It was to this lacuna that I addressed my coinage of “social poetics” (Herzfeld 1985; 2005). Starting out with the swashbuckling sheep- and goat-thieves of the west-central Cretan mountains, I began an exploration of how extraordinary social prominence in a local community is often generated by the ability to temper a balanced and controlled understanding of social rules with the occasional act of wild daring, and by the related ability to stare risk coolly in the face with what Thomas Malaby (2003:21) calls “instrumental nonchalance.” It is probably no coincidence that both Malaby and I were working in Crete, where men “seek the bubble reputation even in the cannon’s mouth” by testing—risking—their social standing in acts that deliberately skirt disaster and tempt fate.
One can discern a similar tension in the life of Eleftherios Venizelos, not only in his stereotypical representation as a Cretan man, but also in his political career. Lily Macrakis’s (2006:51–67) account shows that, during the Cretan phase of his career, he carefully balanced a strategic policy of restraint against the occasional (and, in his view, necessary) act of almost desperate daring and defiance. At one level, a lawyer by training and briefly a merchant out of respect for his father’s memory (Macrakis 2006:42–49), his background exuded respect for norms and conventions, but of a kind that in practice become the basis for negotiation and performance. At another level, his political sympathies occasionally led him, especially when the situation appeared to offer few alternatives, into throwing in his lot with the most ardent freedom fighters among his fellow-islanders, as in the revolt of Therisso. In short, both in his early life and for much of his political career he exhibited precisely that balance of stylistic savoir-faire and opportunistic adventurism that also marks those who achieve the status of powerful men in the shepherding communities of the Cretan highlands, albeit on a different scale and in a very different setting.
It may well be that this balance was more influential in persuading so many of his fellow-Cretans to follow—and eventually to revere—Venizelos than were any of his actual policies.

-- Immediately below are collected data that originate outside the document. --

(** Ten letters of two manufacturers; ACME wrote last, on 1 December. *)
Definition letters : DataFrame :=
  mkFrame labels
    [ letter "ACME" "ORG1" "9/1/2020"; letter "ACME" "ORG2" "12/1/2020";
      letter "BOLT" "ORG3" "10/1/2020"; letter "BOLT" "ORG4" "10/1/2020";
      letter "BOLT" "ORG5" "10/1/2020"; letter "BOLT" "ORG6" "10/1/2020";
      letter "BOLT" "ORG7" "10/1/2020"; letter "BOLT" "ORG8" "10/1/2020";
      letter "BOLT" "ORG9" "10/1/2020"; letter "BOLT" "ORG10" "10/1/2020" ].

(** The same letters, the first with no manufacturer name. *)
Definition letters_unnamed : DataFrame :=
  mkFrame labels
    (mkRow None (Some (lit "ORG0")) (Some (lit "8/1/2020")) None :: rows letters).

(** The same letters without the column of the manufacturer names. *)
Definition letters_no_manufacturer : DataFrame :=
  mkFrame ["letterdate"; "name"; "url"]%string
    (map (reindex ["letterdate"; "name"; "url"]%string) (rows letters)).

(** A service with one full page for every year, then nothing. *)
Definition serving (page1 : DataFrame) (now : Z) : World :=
  mkWorld now now
    (fun year page => if page =? 1 then Http 200 (Some page1) else Http 200 (Some (mkFrame (columns page1) [])))
    (fun pdf_url => PdfHttp 404 []).

End Sample.

(** ** The year picker *)

(** [range(start, stop, -1)]. *)
Definition range_down (start stop : Z) : list Z :=
  map (fun i => start - Z.of_nat i) (seq 0 (Z.to_nat (start - stop))).

(** [get_year_range], the year of [datetime.now()] being given. *)
Definition get_year_range (current_year : Z) : list Z :=
  range_down current_year 1980.

(** ** More vocabulary *)

Definition year_of (q : Request) : Z :=
  match q with
  | ReqManufacturers _ year _ => year
  | ReqVersions _ year _ => year
  | ReqPdf _ _ year _ _ => year
  end.

(** No field of the column is one that [read_csv] takes for a number. *)
Definition plain_text (L : Library) (cells : list cell) : bool :=
  forallb (fun c => match c with Some s => negb (is_number L s) | None => true end) cells.

Definition count_char (c : char) (s : str) : nat := length (List.filter (N.eqb c) s).

Definition DOT : char := 46%N.
Definition SLASH : char := 47%N.
Definition BACKSLASH : char := 92%N.

(** The answers of the handlers when there is no data for the year. *)
Definition no_data_found (year : Z) : Response :=
  jsonify (JObj [("manufacturers"%string, JList []);
                 ("error"%string, JStr (lit "No data found for year " ++ str_of_Z year))]).

Definition no_data_available (year : Z) : Response :=
  jsonify (JObj [("error"%string, JStr (lit "No data available for year " ++ str_of_Z year))]).

(** The greatest letter date of a manufacturer, as [group_max_letterdate]
    takes it. *)
Definition greatest_letterdate (data : DataFrame) (m : str) : cell :=
  str_max (texts (map letterdate
                    (List.filter (fun r => cell_is m (manufacturername r)) (rows data)))).

Module Demo.

(** The ten sample letters, none with a document name. *)
Definition letters_no_names : DataFrame :=
  mkFrame Sample.labels
    (map (fun r => mkRow (manufacturername r) None (letterdate r) (url r)) (rows Sample.letters)).

(** A host that serves every document. *)
Definition pdf_bytes : list N := [37; 80; 68; 70]%N.

Definition serving_pdf (page1 : DataFrame) (now : Z) : World :=
  mkWorld now now
    (fun year page => if page =? 1 then Http 200 (Some page1) else ConnectionError)
    (fun pdf_url => PdfHttp 200 pdf_bytes).

(** A service that is down. *)
Definition down (now : Z) : World :=
  mkWorld now now (fun year page => ConnectionError) (fun pdf_url => PdfError (lit "unreachable")).

(** A service with ten full pages and more behind them. *)
Definition endless (now : Z) : World :=
  mkWorld now now (fun year page => Http 200 (Some Sample.letters)) (fun pdf_url => PdfHttp 404 []).

End Demo.

(** * Properties *)

(** ** Strings *)

Lemma str_eqb_eq (a b : str) : str_eqb a b = true <-> a = b.
Proof.
  revert b; induction a as [|x a IH]; intros [|y b]; simpl; split; try easy.
  - intros H. apply andb_prop in H as [Hx Hab].
    apply N.eqb_eq in Hx. apply IH in Hab. congruence.
  - intros [= -> ->]. apply andb_true_intro. split; [apply N.eqb_refl | now apply IH].
Qed.


Lemma str_ltb_irrefl (a : str) : str_ltb a a = false.
Proof.
  induction a as [|x a IH]; simpl; [reflexivity|].
  now rewrite N.ltb_irrefl, N.eqb_refl.
Qed.

Lemma str_ltb_trans (a b c : str) :
  str_ltb a b = true -> str_ltb b c = true -> str_ltb a c = true.
Proof.
  revert b c; induction a as [|x a IH]; intros [|y b] [|z c]; simpl; try easy.
  destruct (N.ltb_spec x y), (N.ltb_spec y z), (N.ltb_spec x z);
    destruct (N.eqb_spec x y), (N.eqb_spec y z), (N.eqb_spec x z);
    try easy; try lia.
  apply IH.
Qed.

Lemma str_ltb_total (a b : str) :
  str_ltb a b = false -> str_ltb b a = false -> a = b.
Proof.
  revert b; induction a as [|x a IH]; intros [|y b]; simpl; try easy.
  destruct (N.ltb_spec x y), (N.ltb_spec y x);
    destruct (N.eqb_spec x y), (N.eqb_spec y x); try easy; try lia.
  intros Hab Hba. subst. f_equal. now apply IH.
Qed.

Lemma str_ltb_asym (a b : str) : str_ltb a b = true -> str_ltb b a = false.
Proof.
  intros H. destruct (str_ltb b a) eqn:E; [|reflexivity].
  pose proof (str_ltb_trans _ _ _ H E) as F. now rewrite str_ltb_irrefl in F.
Qed.

(** ** Sorting *)

Section Sorting.

Context {A : Type} (le : A -> A -> bool).
Hypothesis le_total : forall x y, le x y = false -> le y x = true.
Hypothesis le_trans : forall x y z, le x y = true -> le y z = true -> le x z = true.

Lemma insert_by_perm (x : A) (l : list A) : Permutation (x :: l) (insert_by le x l).
Proof.
  induction l as [|y l IH]; simpl; [reflexivity|].
  destruct (le x y); [reflexivity|].
  rewrite perm_swap. now apply perm_skip.
Qed.

Lemma sort_by_perm (l : list A) : Permutation l (sort_by le l).
Proof.
  induction l as [|x l IH]; simpl; [reflexivity|].
  rewrite <- insert_by_perm. now apply perm_skip.
Qed.

Lemma insert_by_sorted (x : A) (l : list A) :
  StronglySorted (fun a b => le a b = true) l ->
  StronglySorted (fun a b => le a b = true) (insert_by le x l).
Proof.
  induction 1 as [|y l Hl IH Hy]; simpl.
  - repeat constructor.
  - destruct (le x y) eqn:E.
    + constructor; [now constructor|].
      constructor; [exact E|].
      eapply List.Forall_impl; [|exact Hy]. intros z Hz. now apply le_trans with y.
    + constructor; [exact IH|].
      apply (Permutation_Forall (insert_by_perm x l)).
      constructor; [now apply le_total | exact Hy].
Qed.

Lemma sort_by_sorted (l : list A) : StronglySorted (fun a b => le a b = true) (sort_by le l).
Proof.
  induction l as [|x l IH]; simpl; [constructor | now apply insert_by_sorted].
Qed.

Lemma sort_by_In (x : A) (l : list A) : In x (sort_by le l) <-> In x l.
Proof.
  split; apply Permutation_in; [symmetry|]; apply sort_by_perm.
Qed.

End Sorting.

(** ** [clean_filename] *)

(** C3, as the code has it: [clean_filename] keeps the ASCII letters and
    digits, the white space and the hyphens of its argument, in order, and
    writes an underscore for every space; every character of the result is
    an ASCII letter or digit, a hyphen, an underscore, or a white space
    character other than the space. *)
Theorem clean_filename_characters (text : str) :
  clean_filename text
  = map (fun c => if N.eqb c SPACE then UNDERSCORE else c)
        (List.filter (fun c => (is_ascii_alnum c || is_space c || N.eqb c HYPHEN)%bool) text)
  /\ forallb filename_char (clean_filename text) = true
  /\ ~ In SPACE (clean_filename text).
Proof.
  unfold clean_filename, re_sub_delete, replace_char, filename_junk.
  split; [|split].
  - f_equal. apply filter_ext. intros c. apply negb_involutive.
  - apply forallb_forall. intros c Hc.
    apply in_map_iff in Hc as (d & <- & Hd). apply filter_In in Hd as [_ Hd].
    rewrite negb_involutive in Hd. unfold filename_char.
    destruct (N.eqb_spec d SPACE) as [->|Hne]; [reflexivity|].
    apply orb_prop in Hd as [Hd|Hd]; [apply orb_prop in Hd as [Hd|Hd]|].
    + now rewrite Hd.
    + rewrite Hd. apply N.eqb_neq in Hne. rewrite Hne. simpl. now rewrite !orb_true_r.
    + rewrite Hd. now rewrite orb_true_r.
  - intros Hc. apply in_map_iff in Hc as (d & Hd & _).
    destruct (N.eqb_spec d SPACE); [discriminate Hd | congruence].
Qed.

In his own lifetime and at least until the end of the twentieth century, social considerations such as kinship almost always trumped questions of policy in determining voters’ choices. Moreover, Venizelos displayed the kind of self-possession that is still especially admired in a Cretan male’s self-performance. Macrakis (2006:51–67) documents his narrative and political transformation from a talented team-player into a heroic leader, a man cast in that mold of individualistic warrior that has been a staple of Greek nationalist historiography and early ethnology (see d’Istria 1867:590–591) and that also figures prominently in the narrative construction of self among various highland communities in, especially, the western mountains of Crete (Damer 1988; Herzfeld 1985; Machin 1983; Kapsomenos 1979; Tsantiropoulos 2004).

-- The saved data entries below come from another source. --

Lemma format_check_precedence_witness :
  AnyUrl.extension_allowed "photo.png" [".mkv"; ".png"] = true
  /\ AnyUrl.validate Examples.posix Examples.VideoUrl (AnyUrl.PStr "photo.png")
       Examples.a_field Examples.a_config []
     = (Raise (AnyUrl.wrong_format "photo.png" "video"), [])
  /\ AnyUrl.validate Examples.posix Examples.VideoUrl (AnyUrl.PStr "clip.xyz")
       Examples.a_field Examples.a_config []
     = (Raise (AnyUrl.invalid_format Examples.VideoUrl "clip.xyz"),
        [AnyUrl.EvUrlopen
           {| AnyUrl.req_url := "clip.xyz"; AnyUrl.req_headers := [] |} None]).
Proof.
  split; [reflexivity |]. split.
  - refine (proj2 (proj1 (format_check_precedence Examples.posix
                            Examples.VideoUrl "photo.png" Examples.a_field
                            Examples.a_config []
                            (AnyUrl.new_url "/home/user/photo.png" None)
                            (Some "image/png") [] _ _) eq_refl)
              "video" eq_refl); vm_compute; reflexivity.
  - assert (Hexts : AnyUrl.allowed_extensions Examples.VideoUrl
                    = Ok [".mkv"; ".png"]) by reflexivity.
    assert (Hurl : AnyUrl.super_validate Examples.posix Examples.VideoUrl
                     (AnyUrl.normalize_path Examples.posix
                        (AnyUrl.PStr "clip.xyz")).2
                     Examples.a_field Examples.a_config
                   = Ok (AnyUrl.new_url "/home/user/clip.xyz" None))
      by (vm_compute; reflexivity).
    assert (Hdet : AnyUrl.detect_mimetype Examples.posix "clip.xyz" []
                   = (Ok None,
                      [AnyUrl.EvUrlopen
                         {| AnyUrl.req_url := "clip.xyz";
                            AnyUrl.req_headers := [] |} None]))
      by (vm_compute; reflexivity).
    destruct (format_check_precedence _ _ _ _ _ _ _ _ _ Hurl Hdet)
      as (_ & _ & Hsuffix & _).
    destruct (Hsuffix eq_refl _ Hexts) as [_ Hreject].
    apply Hreject. intros Hmatch.
    apply extension_allowed_spec in Hmatch. discriminate Hmatch.
Defined.

(** C7: when the extension lookup finds nothing and the probe raises, the
    exception is dropped: the mime type stays undetected, and the call is
    decided by the extension whitelist alone. *)
Theorem probe_failure_is_swallowed (w : AnyUrl.World) cls s field config
    log url e :
  AnyUrl.super_validate w cls (AnyUrl.normalize_path w (AnyUrl.PStr s)).2
    field config = Ok url ->
  truthy (AnyUrl.guess_type w (split_first "?" s)).1 = false ->
  AnyUrl.network w {| AnyUrl.req_url := s; AnyUrl.req_headers := [] |} None
  = Raise e ->
  let probe :=
    AnyUrl.EvUrlopen {| AnyUrl.req_url := s; AnyUrl.req_headers := [] |} None in
  let accepted :=
    if (AnyUrl.normalize_path w (AnyUrl.PStr s)).1
    then AnyUrl.new_url s None
    else AnyUrl.new_url (AnyUrl.str url) None in
  AnyUrl.detect_mimetype w s log
  = (Ok (AnyUrl.guess_type w (split_first "?" s)).1, (log ++ [probe])%list)
  /\ AnyUrl.validate w cls (AnyUrl.PStr s) field config log
     = (match AnyUrl.allowed_extensions cls with
        | Ok exts =>
            if AnyUrl.extension_allowed s exts
            then Ok accepted
            else Raise (AnyUrl.invalid_format cls s)
        | Raise e' => Raise e'
        end, (log ++ [probe])%list).
Proof.
  intros Hurl Hguess Hnet probe accepted. subst probe accepted.
  assert (Hdet : AnyUrl.detect_mimetype w s log
            = (Ok (AnyUrl.guess_type w (split_first "?" s)).1,
               (log ++ [AnyUrl.EvUrlopen
                          {| AnyUrl.req_url := s; AnyUrl.req_headers := [] |}
                          None])%list)).
  { unfold AnyUrl.detect_mimetype.
    destruct (AnyUrl.guess_type w (split_first "?" s)) as [mimetype encoding].
    cbn [fst] in *. rewrite Hguess. cbn.
    unfold AnyUrl.io_bind, AnyUrl.attempt, AnyUrl.urlopen.
    rewrite Hnet. reflexivity. }
  split; [exact Hdet |].
  rewrite (validate_string_steps _ _ _ _ _ _ _ _ _ Hurl Hdet).
  unfold AnyUrl.verify_format. rewrite Hguess. cbn.
  destruct (AnyUrl.allowed_extensions cls) as [exts | e']; cbn;
    [| reflexivity].
  destruct (AnyUrl.extension_allowed s exts); reflexivity.
Qed.

Lemma probe_failure_is_swallowed_witness :
  AnyUrl.validate Examples.posix Examples.VideoUrl (AnyUrl.PStr "clip.mkv")
    Examples.a_field Examples.a_config []
  = (Ok (AnyUrl.new_url "clip.mkv" None),
     [AnyUrl.EvUrlopen
        {| AnyUrl.req_url := "clip.mkv"; AnyUrl.req_headers := [] |} None]).
Proof.
  refine (proj2 (probe_failure_is_swallowed Examples.posix Examples.VideoUrl
                   "clip.mkv" Examples.a_field Examples.a_config []
                   (AnyUrl.new_url "/home/user/clip.mkv" None)
                   (URLError "unreachable") _ _ _)); vm_compute; reflexivity.
Defined.



(** C9, as stated, fails in two ways: with no allowed schemes given (the
    default that [AnyUrl] inherits) a scheme that belongs to no allowed
    set is accepted, and a scheme is compared in lower case, so [HTTP] is
    accepted although only [http] is in the set. *)
Lemma scheme_outside_the_set_accepted :
  AnyUrl.validate_parts (AnyUrl.base_class Examples.port_in_range)
    (Examples.only_scheme (Some "ftp")) true
  = Ok (Examples.only_scheme (Some "ftp"))
  /\ ("ftp" ∉ AnyUrl.schemes_given (AnyUrl.base_class Examples.port_in_range))
  /\ AnyUrl.validate_parts Examples.WebImageUrl
       (Examples.only_scheme (Some "HTTP")) true
     = Ok (Examples.only_scheme (Some "HTTP"))
  /\ ("HTTP" ∉ AnyUrl.schemes_given Examples.WebImageUrl)
  /\ ~ (forall cls parts sch,
          AnyUrl.scheme parts = Some sch ->
          (AnyUrl.check_scheme cls parts = Ok tt
           <-> sch ∈ AnyUrl.schemes_given cls)).
Proof.
  assert (Hftp : "ftp" ∉ AnyUrl.schemes_given
                           (AnyUrl.base_class Examples.port_in_range)).
  { cbn. apply not_elem_of_nil. }
  split; [vm_compute; reflexivity |]. split; [exact Hftp |].
  split; [vm_compute; reflexivity |]. split.
  - cbn. rewrite !elem_of_cons, elem_of_nil. intuition discriminate.
  - intros H. apply Hftp.
    apply (H (AnyUrl.base_class Examples.port_in_range)
             (Examples.only_scheme (Some "ftp")) "ftp" eq_refl).
    reflexivity.
Qed.

(** C9, amended: a missing scheme always passes the scheme test, and the
    outcome of [validate_parts] is then that of the port and user tests;
    a present scheme passes exactly when no allowed schemes are given or
    its lower-case form is among them, and when it does not pass,
    [validate_parts] raises the scheme error at once. *)
Theorem scheme_check (cls : AnyUrl.url_class) (parts : AnyUrl.Parts)
    (validate_port : bool) :
  (AnyUrl.scheme parts = None ->
   AnyUrl.check_scheme cls parts = Ok tt
   /\ AnyUrl.validate_parts cls parts validate_port
      = AnyUrl.check_port_and_user cls parts validate_port)
  /\ (forall sch,
        AnyUrl.scheme parts = Some sch ->
        (AnyUrl.check_scheme cls parts = Ok tt
         <-> AnyUrl.schemes_given cls = []
             \/ lower sch ∈ AnyUrl.schemes_given cls)
        /\ (AnyUrl.check_scheme cls parts <> Ok tt ->
            AnyUrl.validate_parts cls parts validate_port
            = Raise (UrlSchemePermittedError
                       (list_to_set (AnyUrl.schemes_given cls))))
        /\ (AnyUrl.check_scheme cls parts = Ok tt ->
            AnyUrl.validate_parts cls parts validate_port
            = AnyUrl.check_port_and_user cls parts validate_port)).
Proof.
  unfold AnyUrl.validate_parts, AnyUrl.check_scheme. split.
  - intros ->. split; reflexivity.
  - intros sch ->.
    repeat case_bool_decide; cbn; repeat split; intros;
      try reflexivity; try congruence; try tauto; try discriminate.
Qed.

Lemma scheme_check_witness :
  AnyUrl.validate_parts Examples.WebImageUrl
    (Examples.only_scheme (Some "ftp")) true
  = Raise (UrlSchemePermittedError (list_to_set ["http"; "https"])).
Proof.
  refine (proj1 (proj2 (proj2 (scheme_check Examples.WebImageUrl
                                 (Examples.only_scheme (Some "ftp")) true)
                          "ftp" eq_refl)) _).
  vm_compute. discriminate.
Defined.

(** C10: the test for a relative path looks at the four characters
    [http] only.  A string that starts with them, [httpfile.png] for one,
    counts as not relative: it goes to the grammar check as it is, and on
    success the value is built from the validated URL.  A value that is
    not a string is never rewritten either. *)
Theorem http_prefix_classification (w : AnyUrl.World) :
  (forall s,
     startswith s "http" = true ->
     AnyUrl.normalize_path w (AnyUrl.PStr s) = (false, AnyUrl.PStr s)
     /\ forall cls field config log u log',
          AnyUrl.validate w cls (AnyUrl.PStr s) field config log
          = (Ok u, log') ->
          exists url,
            AnyUrl.super_validate w cls (AnyUrl.PStr s) field config = Ok url
            /\ u = AnyUrl.new_url (AnyUrl.str url) None)
  /\ (forall value,
        (forall s, value <> AnyUrl.PStr s) ->
        AnyUrl.normalize_path w value = (false, value)).
Proof.
  split.
  - intros s Hhttp.
    assert (Hn : AnyUrl.normalize_path w (AnyUrl.PStr s)
                 = (false, AnyUrl.PStr s)).
    { unfold AnyUrl.normalize_path. rewrite Hhttp. reflexivity. }
    split; [exact Hn |].
    intros cls field config log u log' H.
    destruct (validate_success _ _ _ _ _ _ _ _ H)
      as (s' & url & mt & [= <-] & Hurl & _ & _ & ->).
    rewrite Hn in *. exists url. auto.
  - intros value Hns. destruct value; try reflexivity.
    exfalso. exact (Hns s eq_refl).
Qed.

Lemma http_prefix_classification_witness :
  AnyUrl.normalize_path Examples.posix (AnyUrl.PStr "httpfile.png")
  = (false, AnyUrl.PStr "httpfile.png")
  /\ AnyUrl.isabs Examples.posix "httpfile.png" = false
  /\ AnyUrl.urlparse_scheme Examples.posix "httpfile.png" = ""
  /\ AnyUrl.normalize_path Examples.posix (AnyUrl.PInt 5)
     = (false, AnyUrl.PInt 5).
Proof.
  split.
  - exact (proj1 (proj1 (http_prefix_classification Examples.posix)
                    "httpfile.png" eq_refl)).
  - split; [reflexivity |]. split; [reflexivity |].
    apply (proj2 (http_prefix_classification Examples.posix)).
    intros s. discriminate.
Defined.

(** * Further properties of [VideoTensor.validate] *)

Lemma mro_ndarray_apart (c : VideoTensor.pyclass) :
  VideoTensor.np_ndarray ∈ VideoTensor.mro c ->
  (VideoTensor.torch_Tensor ∉ VideoTensor.mro c)
  /\ (VideoTensor.TorchTensor ∉ VideoTensor.mro c)
  /\ (VideoTensor.tf_Tensor ∉ VideoTensor.mro c)
  /\ (VideoTensor.TensorFlowTensor ∉ VideoTensor.mro c).
Proof.
  by_mro c IH.
Qed.

Lemma mro_tf_apart (c : VideoTensor.pyclass) :
  VideoTensor.tf_Tensor ∈ VideoTensor.mro c ->
  (VideoTensor.torch_Tensor ∉ VideoTensor.mro c)
  /\ (VideoTensor.TorchTensor ∉ VideoTensor.mro c)
  /\ (VideoTensor.TensorFlowTensor ∉ VideoTensor.mro c).
Proof.
  by_mro c IH.
Qed.

(** On a numpy array every torch and TensorFlow test of [validate] is
    false. *)
Lemma ndarray_skips_optional_backends (value : VideoTensor.pyobj) :
  VideoTensor.isinstance value VideoTensor.np_ndarray = true ->
  VideoTensor.isinstance value VideoTensor.TorchTensor = false
  /\ VideoTensor.isinstance value VideoTensor.torch_Tensor = false
  /\ VideoTensor.isinstance value VideoTensor.TensorFlowTensor = false
  /\ VideoTensor.isinstance value VideoTensor.tf_Tensor = false.
Proof.
  unfold VideoTensor.isinstance. intros H.
  apply bool_decide_eq_true in H.
  destruct (mro_ndarray_apart _ H) as (H1 & H2 & H3 & H4).
  rewrite !bool_decide_eq_false. auto.
Qed.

It is presumably no coincidence that Venizelos is credited with a mandinadha (Cretan assonant couplet) that expresses both “agonistic” (Peristiany 1965) masculine excellence and the egalitarian ethos that hypothetically opens the arena to all contenders:

Σαν είν’ ο τράγος δυνατός και δεν το στέν’η μάντρα,
ο άντρας κάνει τη γενιά κι όχι η γενιά τον άντρα.

If the billy-goat is strong, the sheepfold can’t hold him in;
a man makes his patrigroup, not the patrigroup the man!

Herzfeld 1985:17
There is some evidence that Venizelos did not originate this couplet, which a recent researcher (Deiktakis 1999) attributed to a well-known lira player, Stelios Anganakis (1859–1951), whom the Cretan politician greatly admired. The most popular understanding of the verse is that what counts is not ancestry but individual prowess. Yet that prowess must be demonstrated through a command of conventions; the mandinadha itself takes a proverbial or gnomic form, recalling the well–known proverb «ο παπάς κάνει το ράσο και όχι το ράσο τον παπά» (“The priest makes the clothes, not the clothes the priest”). As my Cretan informants made clear (Herzfeld 1985:141–149), the originality of a mandinadha lies less in the choice of words than in a striking application of familiar wording to a novel or unfamiliar situation. The words simply cue the overall performance. Evidently Venizelos sought with this particular couplet to indicate that he had more respect for individual prowess than for descent, but we should not forget that the patrilineal clan, the yenia or fara, is the primary unit of kinship solidarity in most of Crete. So the couplet, in its sweeping denial of the importance of descent, also contains that element of exaggeration—and, again, of disclaimer—that actually raises the stakes for any poetic claim to exceptional ability.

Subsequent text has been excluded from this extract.